Dutch voters aren’t exactly enthusiastic about Turkish membership either – to put it mildly. Ever since the Pim Fortuyn revolt, the Dutch have been in the grip of an anti-Islamic frenzy that borders on hysteria. When Pim Fortuyn declared just after 9/11 that the West was at war with Islam, 30 percent of the Dutch population agreed with him. Since then, anti-Islamic fervor has only increased. Fortuyn was murdered two years ago by an eco-terrorist, but his spirit still hangs over Dutch society. His place at the helm of the Dutch anti-Islamic movement has been taken by a woman called Ayaan Hirsi Ali – a former Muslim academic turned liberal atheist MP. Together with her fellow MP Geert Wilders, she has been engaged in a “holy war” (Wilders) or “liberal jihad” (Hirsi Ali) against Islamic extremism real and imagined.
Centre-right politicians of all parties are calling for radical measures to stop the spread of Islamic fundamentalism among Holland’s Muslim immigrant communities: the closure of mosques and Islamic schools, the repatriation of imams and even the closure of Holland’s borders to all immigrants and refugees from Islamic countries. To these liberal jihadis, suggesting that an Islamic country led by a fundamentalist Islamic Prime Minister might be ready to join the EU is like a red rag to a bull.

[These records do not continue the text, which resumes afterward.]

Lemma createOwnedHold_held lim tx env p ids class rec db r db' :
  createOwnedHold lim tx env p ids class rec db = Ok (r, db') -> held lim tx env p ids class db r db'.
Proof.
  unfold createOwnedHold. intros (u1 & d1 & H1 & H)%bindM_Ok. apply recheck_db in H1 as ->.
  apply bindM_Ok in H as (u2 & d2 & H2 & H). apply enforceQuota_Ok in H2 as (-> & Hquota).
  apply bindM_Ok in H as (cat & d3 & [= <- <-] & H).
  destruct (train_runs (catalogue db) !! ch_run p) as [tr|] eqn:Htr; [|done].
  apply stopif_Ok in H as [Hst H]. apply stopif_Ok in H as [Hexp H].
  destruct (NewSegmentMask _ _ _) as [mask|] eqn:Hmask; [|done]. cbv zeta in H.
  apply stopif_Ok in H as [Hlen H]. apply negb_false_iff, Nat.eqb_eq in Hlen.
  apply bindM_Ok in H as (u4 & d4 & H4 & H). apply ensurePassengers_Ok in H4 as (-> & Hpass).
  destruct (loadFare _ _ _ _ _ _) as [f|] eqn:Hf; [|done].
  destruct (MoneyModel.NewMoney _ _) as [fare|] eqn:Hfare; [|done].
  destruct (MoneyModel.Multiply _ _) as [total|] eqn:Htot; [|done].
  apply bindM_Ok in H as (alloc & d5 & H5 & H). apply AllocateSeats_Ok in H5 as (-> & Hcount & _ & Hnd & _).
  apply bindM_Ok in H as (u6 & d6 & H6 & H). apply insertReservation_Ok in H6 as (Hfresh & ->).
  apply bindM_Ok in H as (u7 & d7 & H7 & H). apply insertSeatRows_Ok in H7 as ->.
  pose proof (holdTail_result _ _ _ _ _ _ _ _ _ _ _ H) as Hr. apply keeps_holdTail in H.
  rewrite !getLocal_setLocal_eq in *. rewrite !setLocal_setLocal in H.
  exists tr, mask, f, fare, total, alloc. cbv zeta.
  apply negb_false_iff, bool_decide_eq_true in Hst. apply negb_false_iff in Hexp. unfold After in Hexp.
  split_and!; auto; [lia|lia| |].
  - rewrite H, getLocal_setLocal_eq. reflexivity.
  - intros s Hs. rewrite H, getLocal_setLocal. by rewrite bool_decide_eq_false_2.
Qed.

Unfortunately for Balkenende, he has no choice but to face these dissenters head-on. Ever since the road to formal candidate-status was first opened at the Helsinki summit of December 1999, Turkey has been pressing for a final decision on its candidacy. It has received the strong support of the United States, Germany and – more recently – Poland. The date for a decision was set for the December summit of the Dutch presidency. Assuming Balkenende won’t try a last, desperate attempt at kicking the issue into the long grass (which is unlikely to succeed anyway), his options are limited to just a single outcome: Turkey will be given a date for the start of negotiations.
Nobody in Brussels really believes a No to Turkish membership is still a possibility, even though a free vote in the Council would probably show an overwhelming majority against (after the Helsinki summit, one participant observed that 13 out of 15 member states present were opposed to Turkish membership but that combined German and American pressure was enough to override their objections).
Negotiations between now and December are therefore likely to focus not on the decision itself (it has effectively been taken already) but on the eventual date of entry. The Turks want a quick conclusion of negotiations in time for entry in 2009, but they are unlikely to get that. The betting is on 2014, probably with several review moments in the negotiations, allowing for further postponement, possibly even to 2019. It may take a few Christmases, but eventually Turkey will become a member for life.
The Dutch prime minister will then face the hard task of selling this compromise to his cabinet, his party and his country. Turkish membership is bound to play an important role in persuading swing voters to back the No campaign. In a referendum that already looks too close to call, it may just prove to be the deciding factor. If Balkenende can’t persuade people of the merits of EU membership for Turkey, his goose may well be cooked.